_DATASET EXCERPTS_:
(** The resume ring of a worker is a bounded first-in first-out queue: a wake
    goes to its end, or is refused with the queue alone when it holds 4096; a
    drain takes the oldest; a full ring loses nothing that was queued. *)
Theorem notify_ring_is_queue n t fd gen :
  rings_ok n → 0 ≤ t < nc_n_thrs n → nc_n_thrs n ≤ zlen (nc_poll n) → 0 < fd →
  let q := rq_list (zget (nc_poll n) t) in
  let '(n', rc) := notify_wake_worker_gen t fd gen n in
  (if zlen q <? MAX_NOTIFY_RESUME_PENDING
   then rc = 0 ∧ rings_ok n' ∧ rq_list (zget (nc_poll n') t) = q ++ [(fd, gen)]
   else rc = - ENOSPC ∧ n' = n) ∧
  match rq_pop (zget (nc_poll n) t) with
  | None => q = []
  | Some (fd', gen', p) => rings_ok (mod_poll t (fun _ => p) n) ∧ q = (fd', gen') :: rq_list p
  end.
Proof.
  intros Hr Ht Hl Hf q. pose proof (ring_at n t Hr) as Hring. pose proof (rq_pop_ok _ Hring) as Hpop.
  pose proof (rk_count _ Hring) as Hc.
  assert (Hq : zlen q = pc_rq_count (zget (nc_poll n) t)).
  { subst q. unfold rq_list, zlen, zseq. rewrite !length_fmap, length_seq. lia. }
  assert (Hp : match rq_pop (zget (nc_poll n) t) with
               | None => q = []
               | Some (fd', gen', p) => rings_ok (mod_poll t (fun _ => p) n) ∧ q = (fd', gen') :: rq_list p
               end).
  { destruct (rq_pop _) as [[[fd' gen'] p]|]; [|done]. destruct Hpop. split; [by apply rings_mod|done]. }
  unfold notify_wake_worker_gen. rewrite (proj2 (Z.ltb_ge t 0)), !Z.geb_leb, (proj2 (Z.leb_gt _ t)), (proj2 (Z.leb_gt fd 0)) by lia. cbn [orb].
  rewrite Hq, Z.leb_antisym. destruct (pc_rq_count (zget (nc_poll n) t) <? MAX_NOTIFY_RESUME_PENDING) eqn:E; cbn [negb]; (split; [|exact Hp]); [|done].
  zbool. destruct (rq_push_ok fd gen _ Hring E) as [H1 H2]. split_and!; [done|by apply rings_mod|].
  cbn. unfold zmod. rewrite zget_zset_eq by lia. exact H2.
Qed.

Definition wit_queued : notify_ctx := fst (notify_wake_worker 1 8 wit_n0).

Lemma notify_ring_is_queue_witness :
  snd (notify_wake_worker_gen 1 9 4 wit_queued) = 0 ∧ rq_list (zget (nc_poll (fst (notify_wake_worker_gen 1 9 4 wit_queued))) 1) = [(8, 0); (9, 4)].
Proof.
  assert (Hr : rings_ok wit_queued).
  { apply (call_rings wit_ctl wit_n0); [by apply (new_ok 2 (fun t => 50 + t))|]. eapply (nk_wake _ _ 1 8 0). apply surjective_pairing. }
  pose proof (notify_ring_is_queue wit_queued 1 9 4 Hr ltac:(by vm_compute) ltac:(by vm_compute) ltac:(lia)) as H. cbv zeta in H.
  destruct (notify_wake_worker_gen 1 9 4 wit_queued) as [n' rc]. destruct H as [H _].
  assert (Hq : rq_list (zget (nc_poll wit_queued) 1) = [(8, 0)]) by by vm_compute.
  rewrite Hq in H. cbn in H. destruct H as (-> & _ & H). cbn. rewrite H. done.
Defined.

(** ** The accept valve

    A listener at the bound is paused; whoever lowers the gauge looks for paused
    listeners. The pauser asks the gate once more after its pause. Threads that
    freed a context and have not looked yet are [v_leaving], those about to ask
    the gate [v_asking], those that found it open and are about to re-arm
    [v_arming]. *)

Definition pd_admission_should_accept (cur_inflight bound : Z) : bool :=
  if bound =? 0 then true else cur_inflight <? bound.

Record valve := mk_valve { v_n : notify_ctx; v_inflight : Z; v_leaving : nat; v_asking : nat; v_arming : nat }.

Section valve.
Context (epoll_ctl : ep_op → Z → Z → Z → Z) (bound : Z).
Definition valve_open (s : valve) : bool := pd_admission_should_accept (v_inflight s) bound.

(** What the threads inside notify_pause_ent and notify_rearm_paused do. *)
Inductive valve_work : valve → valve → Prop :=
| vw_none n u l a r : nc_n_paused n = 0 → valve_work (mk_valve n u (S l) a r) (mk_valve n u l a r)
| vw_some n u l a r : nc_n_paused n ≠ 0 → valve_work (mk_valve n u (S l) a r) (mk_valve n u l (S a) r)
| vw_closed n u l a r : pd_admission_should_accept u bound = false → valve_work (mk_valve n u l (S a) r) (mk_valve n u l a r)
| vw_open n u l a r : pd_admission_should_accept u bound = true → valve_work (mk_valve n u l (S a) r) (mk_valve n u l a (S r))
| vw_arm n u l a r n' shards k :
    notify_rearm_locked epoll_ctl n = (n', shards, k) → valve_work (mk_valve n u l a (S r)) (mk_valve n' u l a r).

_WHAT TO PRODUCE_:
Whichever lines of the records above hold the word "that" should all be copied out.

_TASK RESPONSE_:
    drain takes the oldest; a full ring loses nothing that was queued. *)
    listeners. The pauser asks the gate once more after its pause. Threads that
    the gate [v_asking], those that found it open and are about to re-arm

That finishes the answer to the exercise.